At the protest I had a long talk with some of the attendees about strategies for getting political groups from across the nation to work together more effectively.

Go to the Mayday Project Facebook page for a photo album of the Mayday 2015 Protest at the IDSA headquarters in VA: https://www.facebook.com/TheMaydayProject.org/timeline

From the Mayday Project, “Fox and NBC came out to cover the story. The story ran this evening.”

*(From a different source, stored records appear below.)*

(** C31. Without the rights of root no transaction is committed: the operations of
    -R, -U, and of -S unless it only displays, that are allowed to other users only
    print, and the flags that main sets for printing make alpm_trans_commit fail
    before anything is changed. *)
Theorem unprivileged_cannot_commit (env : conf_env) (conffile : cstr) (opts : list (Z * option cstr)) (a : args_t)
    (te : trans_env) (h : alpm_handle_t) (fs : fsys) (t : alpm_trans_t) :
  parseargs env opts (new_args env conffile) = Some (Parsed a) → needs_root a = false →
  trans_op (a_op a) → (a_op a = PM_OP_SYNC → any_of a [group; op_s_info; op_q_list; op_s_search] = false) →
  h_trans h = Some t → t_flags t = a_flags (finish_args a) →
  ∃ h' data, alpm_trans_commit te h fs = Some (h', fs, -1, data) ∧ h_db_local h' = h_db_local h.
Proof.
  intros (a1 & E1 & _ & E2 & _)%parsed Hroot Hop Hshow Ht Hfl.
  apply first_pass in E1 as (_ & Hc & _). destruct (parse_all_main _ _ _ _ _ E2) as [Hk Hclean]. unfold keeps_op in Hk.
  assert (is_set a print = true ∧ is_set a op_s_clean = false) as [Hp Hcl].
  { unfold needs_root in Hroot. unfold is_set at 2. destruct Hop as [Hop|[Hop|Hop]]; rewrite Hop in *; cbn in Hroot.
    - rewrite Hclean, Hc by (rewrite <-Hk; done). split; [by destruct (is_set a print)|done].
    - cbn in Hshow. specialize (Hshow eq_refl). destruct (is_set a group), (is_set a op_s_info), (is_set a op_q_list), (is_set a op_s_search);
        try done. destruct (is_set a op_s_clean) eqn:E; [done|]. destruct (is_set a op_s_sync); [done|].
      unfold is_set in E. rewrite E. split; [by destruct (is_set a print)|done].
    - rewrite Hclean, Hc by (rewrite <-Hk; done). split; [by destruct (is_set a print)|done]. }
  assert (has_flag (a_flags (finish_args a)) ALPM_TRANS_FLAG_NOLOCK = true) as Hno.
  { unfold finish_args. set (a2 := if is_set a noask then _ else _).
    assert (is_set a2 print && negb (is_set a2 op_s_clean) = true) as ->.
    { unfold a2. destruct (is_set a noask); [rewrite !is_set_other by done|]; by rewrite Hp, Hcl. }
    cbn [a_flags set_num add_flag]. rewrite !has_flag_lor. by rewrite orb_true_r. }
  unfold alpm_trans_commit. cbn [h_trans check_handle set_errno]. rewrite Ht, Hfl, Hno.
  destruct (negb _); eexists _, _; by split.
Qed.

Definition ex_print : list (Z * option cstr) := [(uchr "S", None); (OP_PRINT, None); (uchr "u", None)].

Definition ex_printed : args_t :=
  match parseargs ex_conf_env ex_print (new_args ex_conf_env []) with
  | Some (Parsed a) => a
  | _ => new_args ex_conf_env []
  end.

Definition ex_printing_env : trans_env :=
  mk_trans_env ex_ce (Some 7) true true (λ _, Some 0) true true (λ _, true) true (λ _, inr 1)
    inr None (λ _ fs, (fs, true)) (λ _ fs, fs).

(** A prepared transaction with the flags of [ex_print]. *)
Definition ex_printing : alpm_trans_t := mk_trans (a_flags (finish_args ex_printed)) STATE_PREPARED [] [ex_postfix] [] [].

Lemma unprivileged_cannot_commit_witness :
  parseargs ex_conf_env ex_print (new_args ex_conf_env []) = Some (Parsed ex_printed) ∧
  ∃ h' data, alpm_trans_commit ex_printing_env (set_trans (Some ex_printing) ex_committing) ∅ = Some (h', ∅, -1, data) ∧
             h_db_local h' = h_db_local (set_trans (Some ex_printing) ex_committing).
Proof.
  split; [vm_compute; reflexivity|].
  apply (unprivileged_cannot_commit ex_conf_env [] ex_print ex_printed ex_printing_env
           (set_trans (Some ex_printing) ex_committing) ∅ ex_printing).
  - vm_compute. reflexivity.
  - vm_compute. reflexivity.
  - right. left. vm_compute. reflexivity.
  - intros _. vm_compute. reflexivity.
  - reflexivity.
  - reflexivity.
Defined.

(** checkargs_files tests the option of another operation, so that -F takes
    --regex together with --list. *)
Example regex_and_list_accepted :
  (parseargs ex_conf_env [(uchr "F", None); (OP_REGEX, None); (OP_LIST, None)] (new_args ex_conf_env []) ≫=
   λ o, match o with Parsed a => Some (is_set a op_f_regex, is_set a op_q_list) | _ => None end) = Some (true, true).
Proof. vm_compute. reflexivity. Qed.

(** --ask takes a negative number: only the upper bound is tested, and the number
    is cut to 32 bits. *)
Example negative_ask :
  let '(a, ret) := parse_ask (Some (str "-1")) (new_args ex_conf_env []) in (a_ask a, ret) = (UINT_MAX, 0).
Proof. vm_compute. reflexivity. Qed.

Thank you for your phone calls to the media. At one point one of the outlets called to say that they had received over 1200 calls, that they were sending out a reporter, and to please stop calling.

KarlaL

Lyme Advocates Call on IDSA to Focus on Patient Care Instead of Attacking Those in Distress

Washington, DC – WEBWIRE – Friday, May 01, 2015

For the complete press release, go to:
http://www.webwire.com/ViewPressRel.asp?aId=197447

For the second day, Lyme patients and supporters from around the U.S. gathered in Arlington, VA, at the Infectious Diseases Society of America (IDSA) headquarters, to call attention to the epidemic of chronic Lyme disease and to ask the question: Why does IDSA continue to fight with and vilify patients instead of producing guidelines that would enable those who are chronically ill to receive medically necessary treatment.

The most recent incident came from IDSA spokesman and Johns Hopkins physician Paul G. Auwaerter, MD, who says patients with chronic Lyme symptoms dabble in conspiracy theories. “When you don’t understand something,” Dr. Auwaerter said in an interview with the Allentown Morning Call, “you try to insert a framework that makes sense to you.” Auwaerter and other IDSA researchers claim that there is no evidence for the existence of chronic Lyme. . . .

For the complete press release, go to:
http://www.webwire.com/ViewPressRel.asp?aId=197447

Posted by Robin123 (Member # 9197) on :

Ha - we understand something very well. Thanks to everyone for participating in this protest!!

Posted by seibertneurolyme (Member # 6416) on :

Karla,

I was so happy when I attended the PALS conference a couple of years ago - Partners Against Lyme.

http://paltad.org

Unfortunately several of the major organizers got really sick and at least one even died shortly after that conference and nothing really ever came of all the good ideas generated at that conference.

Monte with Nat'l Cap Lyme would be a good one to contact if you have not already spoken to her. I saw her in some of the video coverage and her husband was one of the speakers the first day.

Bea Seibert

Posted by KarlaL (Member # 29631) on :

One of the ideas that we discussed involved getting significant grant money for paid staff for a organization like PALS so that the organization doesn't suffer the kinds of setbacks that you are describing above. One of the participants also discussed an organizational model that she is an expert in that allows for transparency and facilitates shared group decision making. We did share these ideas with Monte at the protest. I agree that this type of discussion needs to continue.